When you repeat the listing, keep every character as it is.

----

(** * d7.py: a batch driver around the 7-Zip command line

    A shallow embedding of [d7.py] (version 1.0.4) and the properties of
    its batch orchestration: path expansion ([get_file_list]), output
    directory allocation ([create_dir]), command construction
    ([seven_zip]), exit-code classification ([getSeverity] and the
    [return_code_table] of [main]) and the statistics kept by [main].

    The script talks to three things it does not own: the file system
    (through [os] and [os.path]), the logger, and the 7-Zip child process.
    They are modelled as an explicit [world] threaded through a small
    state-and-exception monad.  Paths follow [posixpath]. *)

From Stdlib Require Import Ascii String ZArith Lia.
From stdpp Require Import gmap strings list fin_maps pretty.

Open Scope Z_scope.

(** ** Python strings *)

Module Str.

(** [s[:n]] for [0 <= n]. *)
Fixpoint take (n : nat) (s : string) : string :=
  match n, s with
  | S n', String a s' => String a (take n' s')
  | _, _ => ""
  end.

(** [s[n:]] for [0 <= n]. *)
Fixpoint drop (n : nat) (s : string) : string :=
  match n, s with
  | S n', String _ s' => drop n' s'
  | _, _ => s
  end.

(** The scan behind [rfind]: [i] is the index of the head of [s] in the
    whole string, [found] the last index seen so far. *)
Fixpoint rfind_from (c : ascii) (s : string) (i : Z) (found : Z) : Z :=
  match s with
  | "" => found
  | String a s' =>
      rfind_from c s' (i + 1) (if Ascii.eqb a c then i else found)
  end.

(** [s.rfind(c)]: the highest index of [c] in [s], or [-1]. *)
Definition rfind (c : ascii) (s : string) : Z := rfind_from c s 0 (-1).

(** [c in s] for a one-character [c]. *)
Fixpoint mem (c : ascii) (s : string) : bool :=
  match s with
  | "" => false
  | String a s' => Ascii.eqb a c || mem c s'
  end.

(** [s.startswith(p)]. *)
Definition startswith (p s : string) : bool := String.prefix p s.

(** [s.endswith(c)] for a one-character [c]. *)
Fixpoint endswith (c : ascii) (s : string) : bool :=
  match s with
  | "" => false
  | String a "" => Ascii.eqb a c
  | String _ s' => endswith c s'
  end.

(** [s.rstrip(c)] for a one-character [c]. *)
Fixpoint rstrip (c : ascii) (s : string) : string :=
  match s with
  | "" => ""
  | String a s' =>
      match rstrip c s' with
      | "" => if Ascii.eqb a c then "" else String a ""
      | r => String a r
      end
  end.

(** [s == c * len(s)]: every character of [s] is [c]. *)
Fixpoint all_eq (c : ascii) (s : string) : bool :=
  match s with
  | "" => true
  | String a s' => Ascii.eqb a c && all_eq c s'
  end.

(** [bool(s)]: a string is truthy when it is not empty. *)
Definition truthy (s : string) : bool :=
  match s with "" => false | _ => true end.

(** [c * n]. *)
Fixpoint replicate (n : nat) (c : ascii) : string :=
  match n with
  | O => ""
  | S n' => String c (replicate n' c)
  end.

(** The format specifications the log lines use: [{s:<w}], [{s:^w}]
    and, for a non-negative integer already rendered as [s], [{s:0w}]. *)
Definition ljust (w : nat) (s : string) : string :=
  s +:+ replicate (w - String.length s) " ".

Definition center (w : nat) (s : string) : string :=
  let pad := (w - String.length s)%nat in
  let l := (pad / 2)%nat in
  replicate l " " +:+ s +:+ replicate (pad - l) " ".

Definition zfill (w : nat) (s : string) : string :=
  replicate (w - String.length s) "0" +:+ s.

(** [s.lower()] on ASCII letters. *)
Definition lower_ascii (a : ascii) : ascii :=
  let n := nat_of_ascii a in
  if ((65 <=? n) && (n <=? 90))%nat then ascii_of_nat (n + 32) else a.

Fixpoint lower (s : string) : string :=
  match s with
  | "" => ""
  | String a s' => String (lower_ascii a) (lower s')
  end.

End Str.

(** ** [posixpath] *)

Module posixpath.

Definition sep : ascii := "/"%char.
Definition extsep : ascii := "."%char.
Variable rnd : nat -> Q.
Variable URL : jsstring -> option jsstring.
Variable origin : jsstring.

(** C10: the [originalUrl] of a new record is the serialisation the URL
    parser gives for the typed text, not the text itself; it is what the
    link of the record's row in the table points to and shows, and what the
    message of a later redirect on the new code shows.  So, the parser
    serialising "https://example.com" as "https://example.com/", shortening
    the former stores the latter, which is not what was typed. *)
Theorem originalUrl_is_serialisation (fuel : nat) (now : Z) (iso : jsstring)
    (w : World) (url : jsstring) (v : Z) (code : jsstring) (pos : nat) :
  forallb is_whitespace (longUrl (ui w)) = false ->
  URL (longUrl (ui w)) = Some url ->
  validityMinutes (validity (ui w)) = Some v ->
  0 < v ->
  generateShortCode rnd fuel (existingCodes (shortUrls (ui w))) (randomPos w)
  = Some (code, pos) ->
  exists w' r,
    handleShorten rnd URL fuel now iso w = Some w'
    /\ shortUrls (ui w') = r :: shortUrls (ui w)
    /\ originalUrl r = url
    /\ (forall t, exists tr others,
           rows (render origin t w').1 = tr :: others
           /\ key tr = code /\ linkHref tr = url /\ linkText tr = url)
    /\ (forall now' iso',
          now' <= expiresAt r ->
          exists w'',
            run rnd URL origin
              [ChangeRedirectCode code; SubmitRedirect now' iso'] w'
            = Some w''
            /\ redirectResult (ui w'')
               = Some (utf16 "Redirected to: " ++ url))
    /\ (longUrl (ui w) = utf16 "https://example.com" ->
        URL (utf16 "https://example.com") = Some (utf16 "https://example.com/") ->
        originalUrl r = utf16 "https://example.com/"
        /\ originalUrl r <> longUrl (ui w)).
Proof.
  intros Hws Hurl Hv Hpos Hgen.
  eexists _, _. split; [eapply handleShorten_accepts; eassumption |].
  cbn [ui logged shortUrls]. split; [reflexivity |].
  cbn [originalUrl expiresAt]. split; [reflexivity |].
  split.
  { intros t. unfold render. cbn [ui logged showLogs shortUrls].
    destruct (showLogs (ui w)); cbn [fst rows fmap list_fmap];
      eexists _, _; (split; [reflexivity |]); cbn [row key linkHref linkText
        shortCode originalUrl]; auto. }
  split.
  { intros now' iso' Hnow. eexists. split; [reflexivity |].
    unfold handleRedirect.
    cbn [ui logged with_ui shortUrls redirectCode].
    erewrite (first_match_find _ _ 0%nat); cycle 1.
    { split; [reflexivity |]. split; [reflexivity |]. intros j y _ Hj. lia. }
    cbn [expiresAt originalUrl].
    replace (now' >? now + v * 60 * 1000) with false
      by (symmetry; rewrite Z.gtb_ltb; apply Z.ltb_ge; lia).
    reflexivity. }
  intros Htyped Hparser. rewrite Htyped in Hurl |- *.
  rewrite Hparser in Hurl. injection Hurl as <-.
  split; [reflexivity | discriminate].
Qed.

End Stored.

----

## [Answer to the problem]
(** * d7.py: a batch driver around the 7-Zip command line

    A shallow embedding of [d7.py] (version 1.0.4) and the properties of
    its batch orchestration: path expansion ([get_file_list]), output
    directory allocation ([create_dir]), command construction
    ([seven_zip]), exit-code classification ([getSeverity] and the
    [return_code_table] of [main]) and the statistics kept by [main].

    The script talks to three things it does not own: the file system
    (through [os] and [os.path]), the logger, and the 7-Zip child process.
    They are modelled as an explicit [world] threaded through a small
    state-and-exception monad.  Paths follow [posixpath]. *)

From Stdlib Require Import Ascii String ZArith Lia.
From stdpp Require Import gmap strings list fin_maps pretty.

Open Scope Z_scope.

(** ** Python strings *)

Module Str.

(** [s[:n]] for [0 <= n]. *)
Fixpoint take (n : nat) (s : string) : string :=
  match n, s with
  | S n', String a s' => String a (take n' s')
  | _, _ => ""
  end.

(** [s[n:]] for [0 <= n]. *)
Fixpoint drop (n : nat) (s : string) : string :=
  match n, s with
  | S n', String _ s' => drop n' s'
  | _, _ => s
  end.

(** The scan behind [rfind]: [i] is the index of the head of [s] in the
    whole string, [found] the last index seen so far. *)
Fixpoint rfind_from (c : ascii) (s : string) (i : Z) (found : Z) : Z :=
  match s with
  | "" => found
  | String a s' =>
      rfind_from c s' (i + 1) (if Ascii.eqb a c then i else found)
  end.

(** [s.rfind(c)]: the highest index of [c] in [s], or [-1]. *)
Definition rfind (c : ascii) (s : string) : Z := rfind_from c s 0 (-1).

(** [c in s] for a one-character [c]. *)
Fixpoint mem (c : ascii) (s : string) : bool :=
  match s with
  | "" => false
  | String a s' => Ascii.eqb a c || mem c s'
  end.

(** [s.startswith(p)]. *)
Definition startswith (p s : string) : bool := String.prefix p s.

(** [s.endswith(c)] for a one-character [c]. *)
Fixpoint endswith (c : ascii) (s : string) : bool :=
  match s with
  | "" => false
  | String a "" => Ascii.eqb a c
  | String _ s' => endswith c s'
  end.

(** [s.rstrip(c)] for a one-character [c]. *)
Fixpoint rstrip (c : ascii) (s : string) : string :=
  match s with
  | "" => ""
  | String a s' =>
      match rstrip c s' with
      | "" => if Ascii.eqb a c then "" else String a ""
      | r => String a r
      end
  end.

(** [s == c * len(s)]: every character of [s] is [c]. *)
Fixpoint all_eq (c : ascii) (s : string) : bool :=
  match s with
  | "" => true
  | String a s' => Ascii.eqb a c && all_eq c s'
  end.

(** [bool(s)]: a string is truthy when it is not empty. *)
Definition truthy (s : string) : bool :=
  match s with "" => false | _ => true end.

(** [c * n]. *)
Fixpoint replicate (n : nat) (c : ascii) : string :=
  match n with
  | O => ""
  | S n' => String c (replicate n' c)
  end.

(** The format specifications the log lines use: [{s:<w}], [{s:^w}]
    and, for a non-negative integer already rendered as [s], [{s:0w}]. *)
Definition ljust (w : nat) (s : string) : string :=
  s +:+ replicate (w - String.length s) " ".

Definition center (w : nat) (s : string) : string :=
  let pad := (w - String.length s)%nat in
  let l := (pad / 2)%nat in
  replicate l " " +:+ s +:+ replicate (pad - l) " ".

Definition zfill (w : nat) (s : string) : string :=
  replicate (w - String.length s) "0" +:+ s.

(** [s.lower()] on ASCII letters. *)
Definition lower_ascii (a : ascii) : ascii :=
  let n := nat_of_ascii a in
  if ((65 <=? n) && (n <=? 90))%nat then ascii_of_nat (n + 32) else a.

Fixpoint lower (s : string) : string :=
  match s with
  | "" => ""
  | String a s' => String (lower_ascii a) (lower s')
  end.

End Str.

(** ** [posixpath] *)

Module posixpath.

Definition sep : ascii := "/"%char.
Definition extsep : ascii := "."%char.
Variable rnd : nat -> Q.
Variable URL : jsstring -> option jsstring.
Variable origin : jsstring.

(** C10: the [originalUrl] of a new record is the serialisation the URL
    parser gives for the typed text, not the text itself; it is what the
    link of the record's row in the table points to and shows, and what the
    message of a later redirect on the new code shows.  So, the parser
    serialising "https://example.com" as "https://example.com/", shortening
    the former stores the latter, which is not what was typed. *)
Theorem originalUrl_is_serialisation (fuel : nat) (now : Z) (iso : jsstring)
    (w : World) (url : jsstring) (v : Z) (code : jsstring) (pos : nat) :
  forallb is_whitespace (longUrl (ui w)) = false ->
  URL (longUrl (ui w)) = Some url ->
  validityMinutes (validity (ui w)) = Some v ->
  0 < v ->
  generateShortCode rnd fuel (existingCodes (shortUrls (ui w))) (randomPos w)
  = Some (code, pos) ->
  exists w' r,
    handleShorten rnd URL fuel now iso w = Some w'
    /\ shortUrls (ui w') = r :: shortUrls (ui w)
    /\ originalUrl r = url
    /\ (forall t, exists tr others,
           rows (render origin t w').1 = tr :: others
           /\ key tr = code /\ linkHref tr = url /\ linkText tr = url)
    /\ (forall now' iso',
          now' <= expiresAt r ->
          exists w'',
            run rnd URL origin
              [ChangeRedirectCode code; SubmitRedirect now' iso'] w'
            = Some w''
            /\ redirectResult (ui w'')
               = Some (utf16 "Redirected to: " ++ url))
    /\ (longUrl (ui w) = utf16 "https://example.com" ->
        URL (utf16 "https://example.com") = Some (utf16 "https://example.com/") ->
        originalUrl r = utf16 "https://example.com/"
        /\ originalUrl r <> longUrl (ui w)).
Proof.
  intros Hws Hurl Hv Hpos Hgen.
  eexists _, _. split; [eapply handleShorten_accepts; eassumption |].
  cbn [ui logged shortUrls]. split; [reflexivity |].
  cbn [originalUrl expiresAt]. split; [reflexivity |].
  split.
  { intros t. unfold render. cbn [ui logged showLogs shortUrls].
    destruct (showLogs (ui w)); cbn [fst rows fmap list_fmap];
      eexists _, _; (split; [reflexivity |]); cbn [row key linkHref linkText
        shortCode originalUrl]; auto. }
  split.
  { intros now' iso' Hnow. eexists. split; [reflexivity |].
    unfold handleRedirect.
    cbn [ui logged with_ui shortUrls redirectCode].
    erewrite (first_match_find _ _ 0%nat); cycle 1.
    { split; [reflexivity |]. split; [reflexivity |]. intros j y _ Hj. lia. }
    cbn [expiresAt originalUrl].
    replace (now' >? now + v * 60 * 1000) with false
      by (symmetry; rewrite Z.gtb_ltb; apply Z.ltb_ge; lia).
    reflexivity. }
  intros Htyped Hparser. rewrite Htyped in Hurl |- *.
  rewrite Hparser in Hurl. injection Hurl as <-.
  split; [reflexivity | discriminate].
Qed.

End Stored.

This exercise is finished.